Volkswagen, una vez un símbolo de la excelencia de la ingeniería alemana y la prosperidad económica, se enfrenta actualmente a una de sus crisis más severas desde su fundación. Las ganancias de la compañía se han reducido casi a la mitad para 2025, lo que la obliga a entrar en un período de contracción que incluye posibles recortes de empleos que oscilan entre 50,000 y 100,000 empleados. Esta recesión ha puesto a Volkswagen bajo un intenso escrutinio, ya que históricamente ha representado la columna vertebral del poder industrial de Alemania. La crisis no es solo financiera sino simbólica, marcando un cambio significativo para una marca que alguna vez fue sinónimo de innovación y confiabilidad. Las raíces de Volkswagen se remontan a la era nazi.

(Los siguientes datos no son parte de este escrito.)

(** * Verification of the NewCodeBench evaluator

    A shallow embedding of [evaluate_results_of_NewCodeBench.py]: the
    equivalence engine [results_equivalent] (the host copy and the two copies
    written into the synthesized harnesses), the task shape classifier
    [is_class_based_task], the driver loops [__run_tests__] of both harnesses
    and the verdict of [run_file_and_capture]; the code extractor, the
    host side of the harness synthesizers and the loop of [main].

    The limits of the interpreter (the depth of recursion, the depth of
    nesting that its parser accepts, the digits of an integer that it
    converts to text, memory) and the errors of the operating system are
    not part of the embedding: the drivers are embedded as they run once
    the program made of the candidate's code and the harness has compiled. *)

From Stdlib Require Import Floats.SpecFloat.
From Stdlib Require Import ZArith List String Ascii Bool Lia PeanoNat.
From Stdlib Require Import Decimal DecimalString.
Import ListNotations.

Local Open Scope string_scope.
Local Open Scope Z_scope.

(** ** Python exceptions and an error monad *)

(** The exceptions that the embedded code can raise or see.  The text of a
    diagnostic is kept structured: the rendering of values by [repr] is not
    part of the embedding. *)
Inductive exn : Type :=
| OverflowError                       (* int too large to convert to float *)
| KeyError
| TypeError
| AttributeError
| NameError                           (* a name that nothing binds *)
| CandidateError (name : string).     (* any other exception raised by candidate code *)

Inductive res (A : Type) : Type :=
| Ok (a : A)
| Raise (e : exn).
Arguments Ok {A} a.
Arguments Raise {A} e.

Definition bind {A B : Type} (m : res A) (k : A -> res B) : res B :=
  match m with
  | Ok a => k a
  | Raise e => Raise e
  end.

Notation "x <- m ;; k" := (bind m (fun x => k))
  (at level 61, m at next level, right associativity).

(** ** Python floats: IEEE 754 binary64 *)

Module Float.

Definition prec : Z := 53.
Definition emax : Z := 1024.

Definition sub : spec_float -> spec_float -> spec_float := SFsub prec emax.
Definition div : spec_float -> spec_float -> spec_float := SFdiv prec emax.
Definition abs : spec_float -> spec_float := SFabs.
Definition eqb : spec_float -> spec_float -> bool := SFeqb.
Definition ltb : spec_float -> spec_float -> bool := SFltb.

(** The float nearest to an integer (ties to even); an integer beyond the
    range of binary64 rounds to an infinity. *)
Definition of_Z (n : Z) : spec_float := binary_normalize prec emax n 0 false.

(** [float(n)] for a Python int, as the arithmetic operators compute it:
    [OverflowError] when the integer is out of range. *)
Definition of_int (n : Z) : res spec_float :=
  match of_Z n with
  | S754_infinity _ => Raise OverflowError
  | f => Ok f
  end.

(** A decimal literal [n / 10^k] given by integers that binary64 holds
    exactly: the correctly rounded quotient. *)
Definition of_ratio (n d : Z) : spec_float := div (of_Z n) (of_Z d).

Definition is_nan (f : spec_float) : bool :=
  match f with S754_nan => true | _ => false end.

(** Exact comparison of an integer with a float, as CPython compares an
    int with a float: by value, without converting the integer. *)
Definition Zcompare (n : Z) (f : spec_float) : option comparison :=
  match f with
  | S754_nan => None
  | S754_infinity s => Some (if s then Gt else Lt)
  | S754_zero _ => Some (n ?= 0)
  | S754_finite s m e =>
      let v := cond_Zopp s (Zpos m) in
      Some (if 0 <=? e then n ?= v * 2 ^ e else n * 2 ^ (- e) ?= v)
  end.

Definition Zeqb (n : Z) (f : spec_float) : bool :=
  match Zcompare n f with Some Eq => true | _ => false end.

Definition Zltb (n : Z) (f : spec_float) : bool :=
  match Zcompare n f with Some Lt => true | _ => false end.

(** Bitwise identity of two float payloads. *)
Definition same (f g : spec_float) : bool :=
  match f, g with
  | S754_zero s, S754_zero t => Bool.eqb s t
  | S754_infinity s, S754_infinity t => Bool.eqb s t
  | S754_nan, S754_nan => true
  | S754_finite s m e, S754_finite t n k =>
      Bool.eqb s t && Pos.eqb m n && Z.eqb e k
  | _, _ => false
  end.

Definition inf : spec_float := S754_infinity false.
Definition nan : spec_float := S754_nan.

(** The literal [1e-9]. *)
Definition tolerance : spec_float := Eval vm_compute in of_ratio 1 1000000000.

End Float.

(** ** Python values *)

(** The kinds of value the equivalence engine distinguishes.  A float carries
    the identity [oid] of its object: CPython's container comparisons accept
    two items that are one object before they ask [==], which matters for
    NaN, the one value that is not equal to itself.  Text is a Rocq string,
    one character per code point.  A mapping keeps its insertion order, which
    is the order of [keys()]; its keys are strings, as in every mapping
    decoded from JSON. *)
#[warnings="-register-all"]
Inductive value : Type :=
| VNone
| VBool (b : bool)
| VInt (n : Z)
| VFloat (oid : positive) (f : spec_float)
| VStr (s : string)
| VList (items : list value)
| VTuple (items : list value)
| VDict (entries : list (string * value))
| VSet (elems : list value).

(** [x is y], where it can differ from what [==] then says: the same float
    object.  For every other kind of value one object is equal to itself
    under [py_eq] as soon as its float leaves are, so the shortcut changes
    nothing there. *)
Definition same_object (x y : value) : bool :=
  match x, y with
  | VFloat i f, VFloat j g => Pos.eqb i j && Float.same f g
  | _, _ => false
  end.

(** Numbers: bool is a subclass of int. *)
Inductive num : Type :=
| NInt (n : Z)
| NFloat (f : spec_float).

Definition as_num (v : value) : option num :=
  match v with
  | VBool b => Some (NInt (if b then 1 else 0))
  | VInt n => Some (NInt n)
  | VFloat _ f => Some (NFloat f)
  | _ => None
  end.

Definition num_eq (a b : num) : bool :=
  match a, b with
  | NInt m, NInt n => Z.eqb m n
  | NInt m, NFloat g => Float.Zeqb m g
  | NFloat f, NInt n => Float.Zeqb n f
  | NFloat f, NFloat g => Float.eqb f g
  end.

El 26 de mayo de 1938, Adolf Hitler pronunció un discurso ante 50.000 personas cerca de lo que ahora es Wolfsburg, donde se encuentra la planta de Volkswagen. En ese momento, el Volkswagenwerk fue concebido como parte de la organización nazi Kraft durch Freude (Fuerza a través de la alegría), prometiendo automóviles asequibles para las masas. Sin embargo, esta visión nunca se materializó para los ciudadanos privados. En cambio, la fábrica produjo vehículos militares como el Kübelwagen para la Wehrmacht, confiando en gran medida en el trabajo forzoso de 20.000 trabajadores durante la Segunda Guerra Mundial.

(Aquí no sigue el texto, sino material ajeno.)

(** X10: [stop_emulator] never raises.  When its call of adb completes,
    with whatever exit code and for a serial known or not, it answers
    true, the serial is no longer in the table and its record, if it had
    one, is in status stopped; when the call raises, it answers false and
    leaves table and records as they were. *)
Theorem stop_emulator_outcome (W : World) (serial : string) (s : Manager) :
  (completed (run W (calls s) (kill_argv serial)) = true ->
   exists s',
     stop_emulator W serial s = (Ok true, s')
     /\ get_emulator_info serial s' = (Ok None, s')
     /\ (forall other, other <> serial ->
                       emulators s' !! other = emulators s !! other)
     /\ (forall obj info,
           emulators s !! serial = Some obj -> objects s !! obj = Some info ->
           objects s' !! obj = Some (with_status stopped info)))
  /\ (completed (run W (calls s) (kill_argv serial)) = false ->
      exists s',
        stop_emulator W serial s = (Ok false, s')
        /\ emulators s' = emulators s /\ objects s' = objects s).
Proof.
  split; intros Hc.
  - destruct (stop_emulator_completed W serial s Hc)
      as (s' & Hrun & He & Hobj & _).
    exists s'. split; [exact Hrun|]. unfold get_emulator_info, gets. rewrite He.
    split; [rewrite lookup_delete_eq; reflexivity|].
    split; [intros other Hne; apply lookup_delete_ne; congruence | exact Hobj].
  - rewrite stop_emulator_raised by exact Hc. eexists. split; [reflexivity|]. auto.
Qed.

(** A concrete stop: the started device is stopped; its record is gone
    from the table. *)
Lemma stop_emulator_outcome_witness :
  exists s',
    stop_emulator boots_at_once "emulator-5554"
      (start_emulator boots_at_once "dev_34" None None (init ∅)).2 = (Ok true, s')
    /\ get_emulator_info "emulator-5554" s' = (Ok None, s').
Proof.
  destruct (stop_emulator_outcome boots_at_once "emulator-5554"
              (start_emulator boots_at_once "dev_34" None None (init ∅)).2) as [H _].
  destruct (H ltac:(vm_compute; reflexivity)) as (s' & Hrun & Hget & _).
  exists s'. split; assumption.
Defined.

(** *** Stopping all *)

Lemma stop_each_spec (W : World) (Hw : answers W) (serials : list string) :
  forall s,
    exists s',
      stop_each W serials s = (Ok tt, s')
      /\ forall sr, emulators s' !! sr
                    = if decide (sr ∈ serials) then None else emulators s !! sr.
Proof.
  induction serials as [|serial rest IH]; intros s; cbn [stop_each].
  - exists s. split; [reflexivity|]. intros sr.
    destruct (decide (sr ∈ [])) as [Hin|_]; [inversion Hin | reflexivity].
  - rewrite bind_eq.
    destruct (stop_emulator_completed W serial s (Hw _ _)) as (s1 & Hrun & He & _).
    rewrite Hrun. destruct (IH s1) as (s' & Hrest & Hlook).
    exists s'. split; [exact Hrest|]. intros sr. rewrite Hlook, He.
    destruct (decide (sr ∈ rest)) as [Hin|Hnin].
    + rewrite decide_True by (now apply list_elem_of_further). reflexivity.
    + destruct (decide (sr = serial)) as [->|Hne].
      * rewrite decide_True by apply list_elem_of_here. apply lookup_delete_eq.
      * rewrite decide_False by (intros Hin; apply elem_of_cons in Hin as [?|?]; tauto).
        apply lookup_delete_ne. congruence.
Qed.

(** X11: when no call of adb raises, [stop_all_emulators] ends without an
    exception and leaves the table empty. *)
Theorem stop_all_empties_table (W : World) (s : Manager) :
  answers W ->
  exists s',
    stop_all_emulators W s = (Ok tt, s')
    /\ emulators s' = ∅
    /\ list_running_emulators s' = (Ok [], s').
Proof.
  intros Hw. unfold stop_all_emulators. rewrite bind_eq. unfold gets at 1.
  destruct (stop_each_spec W Hw (map fst (map_to_list (emulators s))) s)
    as (s' & Hrun & Hlook).
  assert (Hempty : emulators s' = ∅).
  { apply map_empty. intros sr. rewrite Hlook.
    destruct (decide (sr ∈ map fst (map_to_list (emulators s)))) as [Hin|Hnin];
      [reflexivity|].
    destruct (emulators s !! sr) as [obj|] eqn:Hsr; [|reflexivity].
    exfalso. apply Hnin. apply list_elem_of_fmap. exists (sr, obj).
    split; [reflexivity|]. apply elem_of_map_to_list. exact Hsr. }
  exists s'. split; [exact Hrun|]. split; [exact Hempty|].
  unfold list_running_emulators, gets. rewrite Hempty, map_to_list_empty. reflexivity.
Qed.

(** A concrete case: a device is started and all devices are stopped. *)
Lemma stop_all_empties_table_witness :
  exists s',
    stop_all_emulators boots_at_once
      (start_emulator boots_at_once "dev_34" None None (init ∅)).2 = (Ok tt, s')
    /\ emulators s' = ∅.
Proof.
  destruct (stop_all_empties_table boots_at_once
              (start_emulator boots_at_once "dev_34" None None (init ∅)).2)
    as (s' & Hrun & He & _).
  - intros i argv. unfold boots_at_once. cbn [run].
    repeat (destruct (decide _)); try destruct (_ <? _)%nat; reflexivity.
  - exists s'. split; assumption.
Defined.

(** *** Starting *)

Lemma Stable_below (lo : nat) : Stable (below lo).
Proof. intros s s' (_ & _ & Ha & _). unfold below. rewrite Ha. trivial. Qed.

Lemma Stable_recorded (sr : string) (obj : nat) (nm : string) (lo : nat) (st : Status) :
  Stable (recorded sr obj nm lo st).
Proof. intros s s' (He & Ho & _ & _). unfold recorded. rewrite He, Ho. trivial. Qed.

Lemma Hoare_quiet_any {A : Type} (P : Manager -> Prop) (c : M Manager A)
    (E : Manager -> Prop) :
  Quiet c -> Stable P -> (forall s, P s -> E s) -> Hoare P c (fun _ => P) E.
Proof.
  intros Hc HP HE. apply Hoare_weaken with (P' := P) (Q' := fun _ => P) (E' := P);
    [apply Hoare_quiet; assumption | auto | auto | exact HE].
Qed.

Tras la Segunda Guerra Mundial, Volkswagen emergió como una piedra angular del milagro económico de Alemania Occidental. En 1945, el primer Volkswagen Beetle salió de la línea de producción bajo la ocupación británica. En 1955, se celebró el millonésimo Beetle, convirtiéndose en un símbolo duradero del éxito de la compañía. Un famoso anuncio describió un flujo continuo de Beetles que se extendía desde el Cabo Norte hasta Gibraltar, destacando el atractivo generalizado del automóvil y la creciente influencia de la compañía. A pesar de estos primeros éxitos, Volkswagen enfrentó varios desafíos a lo largo de las décadas. En la década de 1970, la crisis del petróleo provocó una disminución de la demanda de modelos como el Beetle, lo que resultó en miles de despidos.

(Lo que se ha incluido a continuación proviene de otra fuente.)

Definition ret {A} (a : A) : M A := fun db => (Ok a, db).
Definition raise {A} (e : exn) : M A := fun db => (Raise e, db).
Definition bind {A B} (m : M A) (k : A -> M B) : M B :=
  fun db => match m db with
            | (Ok a, db') => k a db'
            | (Raise e, db') => (Raise e, db')
            end.

Notation "'do' x <- m ; k" := (bind m (fun x => k))
  (at level 10, x name, m at level 100, k at level 200).
Notation "'do_' m ; k" := (bind m (fun _ => k))
  (at level 10, m at level 100, k at level 200).

(** [@transaction.atomic]: an exception leaving the block rolls the
    database back to its state at entry. *)
Definition atomic {A} (m : M A) : M A :=
  fun db => match m db with
            | (Ok a, db') => (Ok a, db')
            | (Raise e, _) => (Raise e, db)
            end.

(** A read-only query. *)
Definition query {A} (f : DB -> A) : M A := fun db => (Ok (f db), db).

(** Stable insertion sort, standing for [order_by]. *)
Fixpoint insert_by {A} (le : A -> A -> bool) (x : A) (l : list A) : list A :=
  match l with
  | [] => [x]
  | y :: l' => if le x y then x :: l else y :: insert_by le x l'
  end.

Fixpoint sort_by {A} (le : A -> A -> bool) (l : list A) : list A :=
  match l with
  | [] => []
  | x :: l' => insert_by le x (sort_by le l')
  end.

Module ParcelObjects.

Definition all (db : DB) : list Parcel.t :=
  List.map snd (map_to_list (parcel_table db)).

(** [Parcel.objects.filter(security=..., remaining_quantity__gt=0)] *)
Definition available (security : Security.t) (db : DB) : list Parcel.t :=
  List.filter
    (fun p => (Parcel.security_id p =? Security.pk security)
              && (D0 <? Parcel.remaining_quantity p)%D)
    (all db).

Definition by_acquisition_date (a b : Parcel.t) : bool :=
  Date.leb (Parcel.acquisition_date a) (Parcel.acquisition_date b).
Definition by_acquisition_date_desc (a b : Parcel.t) : bool :=
  Date.leb (Parcel.acquisition_date b) (Parcel.acquisition_date a).
Definition by_cost_per_unit_desc (a b : Parcel.t) : bool :=
  (Parcel.cost_per_unit_aud b <=? Parcel.cost_per_unit_aud a)%D.

(** [Parcel.objects.select_for_update().get(pk=...)] *)
Definition get (pk : Z) : M Parcel.t :=
  fun db => match parcel_table db !! pk with
            | Some p => (Ok p, db)
            | None => (Raise DoesNotExist, db)
            end.

(** [parcel.save(update_fields=["remaining_quantity", "is_fully_matched"])] *)
Definition save (p : Parcel.t) : M unit :=
  fun db => match parcel_table db !! Parcel.pk p with
            | Some row =>
                let row' :=
                  Parcel.set_is_fully_matched (Parcel.is_fully_matched p)
                    (Parcel.set_remaining_quantity
                       (Parcel.remaining_quantity p) row) in
                (Ok tt, mkDB (<[Parcel.pk p := row']> (parcel_table db))
                          (parcel_match_table db))
            | None => (Raise DatabaseError, db)
            end.

End ParcelObjects.

Module ParcelMatchObjects.

(** [match_obj.save()] of a new row. *)
Definition save (m : ParcelMatch.t) : M unit :=
  fun db => (Ok tt, mkDB (parcel_table db) (parcel_match_table db ++ [m])).

Definition by_parcel_acquisition_date (a b : ParcelMatch.t) : bool :=
  ParcelObjects.by_acquisition_date (ParcelMatch.parcel a) (ParcelMatch.parcel b).

End ParcelMatchObjects.

(** ** Tax calculator and financial-year summary ([services/cgt.py]) *)

Module cgt.

Record result_dict : Set := mkCgt {
  cost_base_aud : Decimal;
  proceeds_aud : Decimal;
  capital_gain_loss : Decimal;
  holding_period_days : Z;
  cgt_discount_eligible : bool;
  discount_amount : Decimal;
  net_capital_gain : Decimal
}.

Definition calculate_cgt {T} `{SellLike T}
    (parcel : Parcel.t) (sell_transaction : T) (matched_quantity : Decimal)
    : result_dict :=
  let cost_base_aud := (Parcel.cost_per_unit_aud parcel * matched_quantity)%D in
  let sell_rate := sell_exchange_rate sell_transaction in
  let proceeds_per_unit := (sell_unit_price sell_transaction * sell_rate)%D in
  let proceeds_aud := (proceeds_per_unit * matched_quantity)%D in
  let capital_gain_loss := (proceeds_aud - cost_base_aud)%D in
  let holding_period_days :=
    Date.days_between (sell_trade_date sell_transaction)
                      (Parcel.acquisition_date parcel) in
  let cgt_discount_eligible :=
    (365 <? holding_period_days) && (D0 <? capital_gain_loss)%D in
  let discount_amount :=
    if cgt_discount_eligible then (capital_gain_loss * Dhalf)%D else D0 in
  let net_capital_gain := (capital_gain_loss - discount_amount)%D in
  mkCgt cost_base_aud proceeds_aud capital_gain_loss holding_period_days
        cgt_discount_eligible discount_amount net_capital_gain.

Sin embargo, la introducción del modelo Golf ayudó a la compañía a recuperarse y recuperar el impulso. A lo largo de la década de 1980 y más allá, Volkswagen se expandió a nivel mundial, adquiriendo marcas como SEAT, Skoda, Bentley, Lamborghini y Bugatti, transformándose en un gigante automotriz multinacional. Para 2008, Volkswagen se había convertido en uno de los tres mayores fabricantes de automóviles del mundo. Pero este éxito pronto fue eclipsado por el escándalo Dieselgate en 2015, que reveló datos de emisiones manipulados y resultó en multas masivas y una pérdida de confianza pública.
Los años siguientes trajeron más reveses, incluyendo la disminución de las ventas en todo el mundo, particularmente en China, la desaceleración económica inducida por la pandemia y la escasez de semiconductores que interrumpió la fabricación. Estos factores culminaron en Volkswagen anunciando su primera reducción importante de la fuerza de trabajo en Alemania desde la década de 1970, en 2024, lo que generó preocupaciones sobre posibles cierres de plantas.
Con el gobierno de Alemania invirtiendo cientos de miles de millones en modernización militar bajo la iniciativa "Zeitenwende", algunas de las fábricas de Volkswagen podrían ser reutilizadas para producir armas en lugar de automóviles. Si bien este cambio ofrece oportunidades potenciales, también plantea preguntas sobre la identidad y la dirección futura de la compañía en medio de un panorama global que cambia rápidamente.